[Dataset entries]

━━━

Lemma clear_tasks_spec l s :
  quiet s → held SessionLock (get_elos s) = true → held FilterTaskLock (get_elos s) = true →
  wp (clear_tasks l) (λ _ s', quiet s' ∧ held SessionLock (get_elos s') = true ∧ held FilterTaskLock (get_elos s') = true) s.
Proof.
  revert s. induction l as [|x l IH]; intros s Hq Hs Hf; cbn [clear_tasks]; [done|]. apply wp_bind, wp_melos_modify. intros s1 E1 _.
  assert (quiet s1) as Hq1 by (by apply (es_quiet _ _ _ E1)). apply wp_bind, wp_fallible_quiet; [done|].
  apply IH; [done|by rewrite (es_elos _ _ _ E1)..].
Qed.

(** The listener that finds no elosd waits forever for the mutex of the session,
    which it holds itself. *)
Theorem listener_deadlock n e s : unreachable e s → unheld e → crinitElosdepEventListener n s = Block.
Proof.
  intros Hu Hh. unfold crinitElosdepEventListener.
  rewrite (bind_run _ _ s tt (set_elos (set_started true (get_elos s)) s)) by done. cbv beta. set (s1 := set_elos _ s).
  assert (unreachable (set_started true e) s1) as Hu1.
  { destruct Hu as [Ee Hq Ho Hses Hsrv Hsym Hmap]. unfold s1. split; try done; rewrite ?get_set_elos, ?online_elos, ?Ee; try done.
    unfold quiet. by rewrite faults_elos. }
  pose proof (try_exec_offline tt (call_symbol SYM_getVersion (r ← elosGetVersion; mret (r, tt))) _ s1 Hu1 (Hh SessionLock)) as Hx.
  unfold wp in Hx. destruct (crinitElosTryExec _ _ _ s1) as [[r u] s2| |] eqn:E; [|done..]. destruct Hx as [Hr Hu2]. cbn [fst] in Hr.
  rewrite (bind_run _ _ _ _ _ E). cbv beta iota. apply Z.eqb_neq in Hr. rewrite Hr. cbn [negb]. unfold err_connection_lost.
  assert (wp crinitElosdepFilterTaskListClear (λ _ s', quiet s' ∧ held SessionLock (get_elos s') = true) s2) as Hclear.
  { destruct Hu2 as [Ee Hq _ _ _ _ _]. unfold crinitElosdepFilterTaskListClear. apply wp_bind, wp_elos_lock; [rewrite Ee; apply (Hh FilterTaskLock)| |done].
    intros s3 E3 _. rewrite Ee in E3. apply wp_bind, wp_melos. apply wp_bind.
    eapply wp_mono; [|apply clear_tasks_spec; [by apply (es_quiet _ _ _ E3)|by rewrite (es_elos _ _ _ E3)..]]. intros res s4 (Hq4 & Hs4 & Hf4).
    apply wp_bind, wp_elos_unlock; [done|]. intros s5 E5 _. apply wp_ret. split; [by apply (es_quiet _ _ _ E5)|]. by rewrite (es_elos _ _ _ E5). }
  unfold wp in Hclear. destruct (crinitElosdepFilterTaskListClear s2) as [x s3| |] eqn:E3; [|done..]. destruct Hclear as [Hq3 Hs3].
  rewrite (bind_run _ _ _ _ _ E3). cbv beta. apply bind_block. by apply lock_blocks.
Qed.
End Claims.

━━━

Using the entries above, repeat only the lines from the one containing "apply IH; [done|by" through the one containing "which it holds itself. *)", end lines included.

> Worked solution
  apply IH; [done|by rewrite (es_elos _ _ _ E1)..].
Qed.

(** The listener that finds no elosd waits forever for the mutex of the session,
    which it holds itself. *)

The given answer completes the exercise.